To date, HAMP has helped 1.8 million families and completed 2.3 million homeowner assistance actions. Treasury estimates that 96 percent of modifications completed through HAMP receive an interest rate reduction, and 80 percent of those will experience at least one rate “stepup” five years after the modification.

How are these modifications performing after their initial stepup? According to Black Knight Financial Services [2], the rise in monthly payments due to interest rate stepups appears to have caused very few mortgage loans modified through HAMP to redefault. To make their determination, Black Knight examined a pool of 64,600 first-time HAMP interest rate stepups,

“Only about 1 percent of borrowers observed going through the initial round of HAMP step-ups appear to have defaulted because of their rise in payment,” Black Knight stated. “To put this in context, of the estimated 290,000 borrowers that faced first time rate step-ups through Q4 2015, only 2,900 would have become 90-days delinquent as a result.”

The more pronounced effect of stepups on borrowers occurred in the area of proprietary modifications, according to Black Knight. In examining a pool of 33,600 first-time proprietary stepups, the analysis found that the higher resulting rates from stepups on proprietary modifications resulted in higher redefault rates on those loans than on HAMP mods that experienced stepups.

Both proprietary and HAMP modifications experienced the lowest default rate on stepups that resulted in a 3 percent monthly mortgage rate.
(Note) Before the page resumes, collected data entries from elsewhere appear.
(** A canonical segment is kept. *)
Lemma canonical_segment_fixed s : canonical_segment s -> normalize_segment s = Some s.
Proof.
  intros Hc. pose proof (canonical_chars s Hc) as [Hne _]. unfold normalize_segment. rewrite bool_decide_false by done.
  apply canonical_segment_code in Hc. destruct Hc as [(mark & name & Hm & -> & Hn)|(Hl & Hr & H1 & H2)].
  - rewrite !bool_decide_false by (destruct Hm as [->| ->]; done). cbn [orb].
    change (&":") with [zb 58]. change (&"*") with [zb 42]. rewrite !has_prefix_one.
    change (drop 1 (mark :: name)) with name. rewrite Hn. by destruct Hm as [->| ->].
  - rewrite !bool_decide_false by done. destruct (literal_head s Hl) as [-> ->]. by rewrite Hl, Hr.
Qed.

(** ** Splitting and joining at slashes *)

(** The text of a path with the given segments. *)
Definition slashed (segments : list bytes) : bytes := concat ((fun s => slash :: s) <$> segments).

Lemma slashed_join s segments : slashed (s :: segments) = slash :: join_bytes &"/" (s :: segments).
Proof.
  revert s. induction segments as [|t rest IH]; intros s; [by cbn; rewrite app_nil_r|].
  change (slashed (s :: t :: rest)) with ((slash :: s) ++ slashed (t :: rest)). by rewrite IH.
Qed.

Lemma split_slashed s segments :
  Forall (fun s => slash ∉ s) (s :: segments) -> split_byte slash (join_bytes &"/" (s :: segments)) = s :: segments.
Proof.
  revert s. induction segments as [|t rest IH]; intros s [Hs Hr]%Forall_cons; [by apply split_byte_none|].
  change (join_bytes &"/" (s :: t :: rest)) with (s ++ slash :: join_bytes &"/" (t :: rest)).
  by rewrite split_byte_app, IH.
Qed.

Lemma split_join_length s : length (join_bytes &"/" (split_byte slash s)) = length s /\ split_byte slash s <> [].
Proof.
  induction s as [|b s [IHl IHn]]; [done|]. cbn [split_byte]. destruct (split_byte slash s) as [|t rest]; [done|].
  case_bool_decide.
  - split; [|done]. change (join_bytes &"/" ([] :: t :: rest)) with (slash :: join_bytes &"/" (t :: rest)).
    cbn [length]. by rewrite IHl.
  - split; [|done]. destruct rest; cbn [join_bytes] in *; simpl in *; by rewrite <- IHl.
Qed.

(** Segments that shrink make a path that shrinks. *)
Lemma join_shrinks old new :
  Forall2 (fun s t => (length t <= length s)%nat) old new ->
  (length (join_bytes &"/" new) <= length (join_bytes &"/" old))%nat.
Proof.
  induction 1 as [|s t old new Hl Hr IH]; [done|]. destruct Hr as [|s' t' old new Hl' Hr]; [done|].
  change (join_bytes &"/" (t :: t' :: new)) with (t ++ &"/" ++ join_bytes &"/" (t' :: new)).
  change (join_bytes &"/" (s :: s' :: old)) with (s ++ &"/" ++ join_bytes &"/" (s' :: old)).
  rewrite !length_app. lia.
Qed.

(** No two slashes meet when no segment is empty. *)
Lemma contains_double b s : contains (b :: s) &"//" = (bool_decide (slash = b) && has_prefix s &"/") || contains s &"//".
Proof. reflexivity. Qed.
(** On a time whose nanosecond field is normal the range check never fires. *)
Lemma Validate_range_check t :
  int64_range (t_sec t) -> 0 <= t_nsec t < 2 ^ 30 ->
  Equal (to_utc (from_unix (Unix (to_utc t)) (t_nsec (to_utc t)))) (to_utc t)
  = (t_nsec t <? Second).
Proof.
  intros Hs Hn. change (t_nsec (to_utc t)) with (t_nsec t). unfold from_unix. rewrite (proj2 (Z.ltb_ge (t_nsec t) 0)) by lia. cbn [orb].
  destruct (Second <=? t_nsec t) eqn:E; bool_simpl;
    [rewrite (proj2 (Z.ltb_ge (t_nsec t) Second)) by lia
    |rewrite (proj2 (Z.ltb_lt (t_nsec t) Second)) by lia].
  - replace (Z.quot (t_nsec t) Second) with 1.
    2: { rewrite Z.quot_div_nonneg by (unfold Second in *; lia).
         unfold Second in *. apply (Z.div_unique _ _ _ (t_nsec t - 1000000000)); lia. }
    cbv zeta. rewrite (proj2 (Z.ltb_ge (t_nsec t - 1 * Second) 0)) by (unfold Second in *; lia).
    unfold Equal, both_mono, to_utc. cbn [t_mono t_sec t_nsec].
    rewrite (proj2 (Z.eqb_neq (t_nsec t - 1 * Second) (t_nsec t))) by (unfold Second; lia).
    by rewrite andb_false_r.
  - unfold Equal, both_mono, to_utc. cbn [t_mono t_sec t_nsec].
    rewrite Unix_roundtrip by done. by rewrite !Z.eqb_refl.
Qed.

Lemma Validate_Ok p :
  time_wf (cp_created_at p) ->
  Validate p = Ok tt <-> cp_id p <> uuid_nil /\ IsZero (cp_created_at p) = false.
Proof.
  intros [Hs Hn]. unfold Validate. rewrite Round0_to_utc. cbv zeta.
  rewrite Validate_range_check by (unfold Second in *; done || lia).
  rewrite (proj2 (Z.ltb_lt _ _)) by lia. cbn [negb].
  destruct (bool_decide (cp_id p = uuid_nil)) eqn:E; bool_simpl; [split; [done|by intros []]|].
  by destruct (IsZero (cp_created_at p)); split; try done; intros [].
Qed.

Lemma Validate_err p e : Validate p = Err e -> Is e ErrInvalidCursor = true.
Proof. unfold Validate. repeat case_match; by intros [= <-]. Qed.

(** An accepted position has a normal nanosecond field. *)
Lemma Validate_nsec p :
  int64_range (t_sec (cp_created_at p)) -> 0 <= t_nsec (cp_created_at p) < 2 ^ 30 ->
  Validate p = Ok tt -> t_nsec (cp_created_at p) < Second.
Proof.
  intros Hs Hn. unfold Validate. rewrite Round0_to_utc. cbv zeta.
  rewrite Validate_range_check by done. repeat case_match; try done. by bool_simpl.
Qed.
Lemma cursor_payload_fields created expires id :
  length created = 15%nat -> length expires = 15%nat ->
  let payload := cursor_payload created expires id in
  nth 0 payload (zb 0) = cursorVersion
  /\ take cursorTimeBytes (drop 1 payload) = created
  /\ take cursorTimeBytes (drop (1 + cursorTimeBytes) payload) = expires
  /\ drop (1 + 2 * cursorTimeBytes) payload = arr_bytes id.
Proof.
  intros Hc He. unfold cursor_payload. cbn zeta. split; [done|].
  change (drop 1 ([cursorVersion] ++ ?x)) with x. cbn [app].
  change (drop (1 + cursorTimeBytes) (cursorVersion :: ?x)) with (drop cursorTimeBytes x).
  change (drop (1 + 2 * cursorTimeBytes) (cursorVersion :: ?x)) with (drop (2 * cursorTimeBytes) x).
  change (drop 1 (cursorVersion :: ?x)) with x.
  rewrite take_app_length' by (by rewrite Hc).
  rewrite drop_app_length' by (by rewrite Hc).
  rewrite take_app_length' by (by rewrite He).
  rewrite app_assoc, drop_app_length' by (by rewrite length_app, Hc, He).
  done.
Qed.

(** Cutting a payload into its fields. *)
Lemma cursor_payload_split payload :
  length payload = cursorPayloadBytes ->
  nth 0 payload (zb 0) = cursorVersion ->
  payload = cursor_payload (take cursorTimeBytes (drop 1 payload))
              (take cursorTimeBytes (drop (1 + cursorTimeBytes) payload))
              (array_of 16 (drop (1 + 2 * cursorTimeBytes) payload)).
Proof.
  intros Hl Hv. unfold cursor_payload.
  rewrite arr_bytes_array_of by (by rewrite length_drop, Hl).
  destruct payload as [|v rest]; [done|]. cbn [nth] in Hv. subst v. cbn [app].
  change (drop 1 (cursorVersion :: rest)) with rest.
  change (drop (1 + cursorTimeBytes) (cursorVersion :: rest)) with (drop cursorTimeBytes rest).
  change (drop (1 + 2 * cursorTimeBytes) (cursorVersion :: rest)) with (drop (cursorTimeBytes + cursorTimeBytes) rest).
  rewrite <- drop_drop, !take_drop. done.
Qed.

Lemma cursor_token_length codec payload :
  length payload = cursorPayloadBytes -> length (cursor_token codec payload) = 109%nat.
Proof.
  intros Hl. unfold cursor_token, mac.
  rewrite length_app, b64_encode_length, length_app, Hl, hmac_length. done.
Qed.

(** Opening a token made from well-formed fields. *)
Lemma open_token_fields codec created expires p e :
  length expires = 15%nat -> created = time_wire (cp_created_at p) ->
  canonical_time (cp_created_at p) ->
  readOptionalTime expires = Some e -> Validate p = Ok tt ->
  open_token codec (cursor_token codec (cursor_payload created expires (cp_id p))) = Ok (p, e).
Proof.
  intros He -> Hc Hr Hv.
  pose proof (time_wire_length (cp_created_at p)) as Hw.
  pose proof (cursor_payload_length _ _ (cp_id p) Hw He) as Hl.
  destruct (cursor_payload_fields _ _ (cp_id p) Hw He) as (F0 & F1 & F2 & F3).
  set (payload := cursor_payload _ _ _) in *.
  unfold open_token. rewrite cursor_token_length by done.
  unfold cursor_token. rewrite bool_decide_false by done.
  rewrite has_prefix_app. cbn [orb negb Z.of_nat]. rewrite drop_app_length.
  rewrite b64_decode_encode.
  rewrite bool_decide_false.
  2: { intros E. apply (f_equal length) in E. rewrite b64_encode_length, length_app, Hl in E.
       unfold mac in E. by rewrite hmac_length in E. }
  rewrite length_app, Hl. unfold mac at 1. rewrite hmac_length.
  change (negb (Nat.eqb (cursorPayloadBytes + 32) cursorWireBytes)) with false. cbv iota.
  rewrite bool_decide_true by done.
  rewrite take_app_length', drop_app_length' by done.
  rewrite bool_decide_true by done. rewrite F0, bool_decide_true by done. cbn [negb].
  rewrite F1, (readTime_wire _ Hc), F2, Hr, F3, array_of_arr_bytes.
  destruct p as [created id]. cbn [cp_created_at cp_id] in *. by rewrite Hv.
Qed.
Lemma sort_slice_unique l l' :
  strict_total_on l -> NoDup l -> sorted l' -> l' ≡ₚ l -> l' = sort_slice l.
Proof.
  intros Ht Hn Hs Hp. symmetry. apply sort_unique.
  - eapply strict_total_on_sub, Ht. intros z. by rewrite sort_slice_perm.
  - by apply sort_slice_sorted.
  - done.
  - by rewrite sort_slice_perm.
Qed.

Lemma sort_slice_permuted l l' :
  strict_total_on l -> NoDup l -> l' ≡ₚ l -> sort_slice l' = sort_slice l.
Proof.
  intros Ht Hn Hp. apply sort_slice_unique; [done|done| |].
  - apply sort_slice_sorted; [|by rewrite Hp]. eapply strict_total_on_sub, Ht.
    intros z. by rewrite Hp.
  - by rewrite sort_slice_perm.
Qed.
End Sort.


Lemma sort_insert_ext {A} (f g : A -> A -> bool) x l :
  (forall y, y ∈ l -> f x y = g x y) -> sort_insert f x l = sort_insert g x l.
Proof.
  induction l as [|y l IH]; intros H; simpl; [done|].
  rewrite H by constructor. rewrite IH; [done|]. set_solver.
Qed.

Lemma sort_slice_ext {A} (f g : A -> A -> bool) l :
  (forall x y, x ∈ l -> y ∈ l -> f x y = g x y) -> sort_slice f l = sort_slice g l.
Proof.
  induction l as [|x l IH]; intros H; simpl; [done|].
  rewrite IH by set_solver. apply sort_insert_ext. intros y. rewrite sort_slice_perm. set_solver.
Qed.

(** ** Comparisons *)

(** [uuid.UUID.String]. *)
Definition uuid_string (u : uuid) : bytes :=
  let b := arr_bytes u in
  hex_encode (take 4 b) ++ &"-" ++ hex_encode (take 2 (drop 4 b)) ++ &"-"
    ++ hex_encode (take 2 (drop 6 b)) ++ &"-" ++ hex_encode (take 2 (drop 8 b)) ++ &"-"
    ++ hex_encode (drop 10 b).

(** The comparison of [Store.ListAfter]. *)
Definition newer (left right : Item) : bool :=
  if Equal (CreatedAt left) (CreatedAt right)
  then bytes_gtb (arr_bytes (ID left)) (arr_bytes (ID right))
  else After (CreatedAt left) (CreatedAt right).

(** The comparison of [Store.List], on the text of the identifiers. *)
Definition newer_text (left right : Item) : bool :=
  if Equal (CreatedAt left) (CreatedAt right)
  then bytes_gtb (uuid_string (ID left)) (uuid_string (ID right))
  else After (CreatedAt left) (CreatedAt right).

(** The boundary test of [Store.ListAfter]: strictly after the position in the
    descending order. *)
Definition beyond (after : CursorPosition) (value : Item) : bool :=
  Before (CreatedAt value) (cp_created_at after)
  || (Equal (CreatedAt value) (cp_created_at after)
      && bytes_ltb (arr_bytes (ID value)) (arr_bytes (cp_id after))).

Definition item_position (i : Item) : CursorPosition := mkPosition (CreatedAt i) (ID i).

(** The items of a map, newest first. *)
Definition newest (items : gmap uuid Item) : list Item :=
  sort_slice newer (map_to_list items).*2.

(** What a store may hold: canonical times, keyed by identifier. *)
Definition items_ok (items : gmap uuid Item) : Prop :=
  map_Forall (fun k i => ID i = k /\ canonical_time (CreatedAt i)) items.

(** ** The text of an identifier is ordered like its bytes *)

Lemma bytes_compare_app x x' y y' :
  length x = length x' ->
  bytes_compare (x ++ y) (x' ++ y') =
  match bytes_compare x x' with Eq => bytes_compare y y' | c => c end.
Proof.
  revert x'. induction x as [|a x IH]; intros [|b x']; try done; simpl.
  intros [= Hl]. destruct (bz a ?= bz b); auto.
Qed.

Lemma bz_hex_digit x : 0 <= x < 16 -> bz (hex_digit x) = if x <? 10 then 48 + x else 87 + x.
Proof. intros Hx. unfold hex_digit. rewrite bz_zb_small; [done|]. case_match; lia. Qed.

Lemma hex_digit_compare x y :
  0 <= x < 16 -> 0 <= y < 16 -> (bz (hex_digit x) ?= bz (hex_digit y)) = (x ?= y).
Proof.
  intros Hx Hy. rewrite !bz_hex_digit by done.
  destruct (Z.ltb_spec x 10), (Z.ltb_spec y 10), (Z.compare_spec x y);
    apply Z.compare_eq_iff || apply Z.compare_lt_iff || apply Z.compare_gt_iff; lia.
Qed.

Lemma hex_encode_compare a b : bytes_compare (hex_encode a) (hex_encode b) = bytes_compare a b.
Proof.
  revert b. induction a as [|x a IH]; intros [|y b]; try done. simpl.
  pose proof (bz_range x). pose proof (bz_range y).
  rewrite !hex_digit_compare by (split; [apply Z.div_pos|apply Z.div_lt_upper_bound]; lia)
                         || rewrite !hex_digit_compare by (apply Z.mod_pos_bound; lia).
  rewrite !hex_digit_compare by (apply Z.mod_pos_bound; lia).
  rewrite IH. clear IH. revert H H0. generalize (bz x), (bz y). intros u v Hu Hv.
  destruct (Z.compare_spec (u / 16) (v / 16)) as [E|E|E];
    destruct (Z.compare_spec (u mod 16) (v mod 16)) as [F|F|F];
    destruct (Z.compare_spec u v) as [G|G|G]; try done; div_mod_lia.
Qed.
With HAMP in particular, mods that went from 2 to 3 percent experienced the lowest impact, with an increase of less than 1 percentage point and a 46 percent increase in the number of loans rolling into 90-day delinquent status within six months of the stepup.

When the post stepup mortgage rate is increased to 4 percent, borrowers experienced twice the impact of those whose rate increased up to 3 percent after the stepup, according to Black Knight.

Conversely, stepups on proprietary modifications that resulted in a rate of 5.5 percent or higher saw a 4.6 percentage point increase along with a 174 percent rise in the number of loans rolling to 90-day delinquent status.